Conquering Bike MS (and My Fear of Cars, Hills, and Clipping In)
By Meredith Rawls
This May, just six months ago, I got back on my bike after abandoning it for seven years. Back in 2018, when I was living in Chicago, I was hit by a car while riding to work on the west side. I landed on my head in the middle of the road, sure that I’d broken at least my hip and my arm. By some combination of luck and grace, I walked away with only a serious concussion. But the trauma stayed with me…For years, I wouldn’t ride on the road at all; only greenways and trails where cars couldn’t reach me.

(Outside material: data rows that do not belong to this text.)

Lemma log_index_insert tbl log P r key :
  log_index tbl log P →
  let seq := N.of_nat (S (length log)) in
  P seq r key → (∀ key', P seq r key' → key' = key) →
  (∀ k r0, log_at log k = Some r0 → ¬ P k r0 key) →
  log_index (t_insert tbl key seq) (log ++ [r]) P.
Proof.
  intros HI seq HP Huniq Hfresh key' k. rewrite get_insert. case_decide as Hk.
  - subst key'. split.
    + intros [= <-]. exists r. split; [|done]. rewrite log_at_snoc. by case_decide.
    + intros (r0 & Hr0 & HP0). rewrite log_at_snoc in Hr0. case_decide; [by subst|].
      by destruct (Hfresh k r0).
  - rewrite (HI key' k). split; intros (r0 & Hr0 & HP0).
    + exists r0. split; [|done]. rewrite log_at_snoc. pose proof (log_at_bound _ _ _ Hr0).
      case_decide; [lia|done].
    + rewrite log_at_snoc in Hr0. case_decide; [|eauto]. simplify_eq.
      by rewrite (Huniq key' HP0) in Hk.
Qed.

Lemma log_index_skip tbl log P r :
  log_index tbl log P → (∀ key, ¬ P (N.of_nat (S (length log))) r key) →
  log_index tbl (log ++ [r]) P.
Proof.
  intros HI Hno key k. rewrite (HI key k). split; intros (r0 & Hr0 & HP0); exists r0; (split; [|done]).
  - rewrite log_at_snoc. pose proof (log_at_bound _ _ _ Hr0). case_decide; [lia|done].
  - rewrite log_at_snoc in Hr0. case_decide; [|done]. simplify_eq. by destruct (Hno key).
Qed.

(** ** The blocks of [execute_transition] *)

Lemma next_sequence_run t a s :
  Repr t a → (N.of_nat (S (length (a_log a))) <= u64_max)%N →
  next_sequence_in_tx (T:=ideal _) t s
  = (Ok (N.of_nat (S (length (a_log a))),
         set_meta t (t_insert (META t) META_SEQUENCE (N.of_nat (S (length (a_log a)))))), s).
Proof.
  intros HR Hb. unfold next_sequence_in_tx. ideal_run.
  rewrite (r_seq _ _ HR), add64_small by lia.
  by replace (N.of_nat (length (a_log a)) + 1)%N with (N.of_nat (S (length (a_log a)))) by lia.
Qed.

Lemma write_log_entry_run tx r seq s :
  write_log_entry (T:=ideal _) tx r seq s =
  match to_vec r with
  | Ok b => (Ok (set_transitions tx (t_insert (TRANSITIONS tx) seq b)
                   (t_insert (TRANSITIONS_BY_ID tx) (rec_id r) seq)
                   (t_insert (ENTITY_TRANSITIONS tx)
                      (entity_transition_key (rec_entity_id r) (rec_machine r) seq) seq)), s)
  | Err e => (Err (from_encode_error e), s)
  end.
Proof. unfold write_log_entry. ideal_run. by destruct (to_vec r). Qed.

(** The version check of the projection. *)
Definition version_conflict (existing : option EntityState) (new_state : EntityState)
    : option N :=
  match existing with
  | Some ex => if decide (es_version ex = es_version new_state - 1)%N then None
               else Some (es_version ex)
  | None => None
  end.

Fast-forward to this spring… After a surgery in March left me with limited mobility, I was desperate to stay active. Biking felt like something my body could handle. So I made a commitment to my dad: I’d join him at the Historic Bike MS ride in New Bern, a weekend-long, post- Labor Day bike event he’s done more than 15 times with his cycling team, Team CBC, whose whole purpose is raising awareness and funds for Multiple Sclerosis.
That commitment meant I had to face my fear of road riding head on. If I wanted to train for a 100-plus-mile event, I needed to get back on actual roads. So I nervously pulled my stepmom’s hand-me-down bike out of the shed…only to find the chain completely red with rust. I took it to a recommended bike container near Centennial Campus to see if it could be revived- and that’s how I found the Bike Library which opened up to me a whole new world of community cycling. It has been a gift in more ways than I can express!
This summer, I learned the art (and chaos) of clipping in on a road bike. My dad and I logged serious miles on the Crabtree Creek Greenway and in Umstead. I finally dared to join group rides, realizing that I needed more frequency and training than a once a week long ride with dad. Somewhere along the way, something unexpected happened: setting a goal to ride Bike MS actually helped me fall in love with cycling. And at the same time, I was healing- emotionally and physically- from that old trauma every time I got back on the saddle.
After attempting the hills of the Jubala ride once and only once, I was thrilled at the thought of riding along New Bern’s flat coastal roads, even if it meant 100+ miles. Training for bike MS and braving Raleigh’s hills revealed very clearly that to be in “bike shape” is very different from being in “hill bike shape.”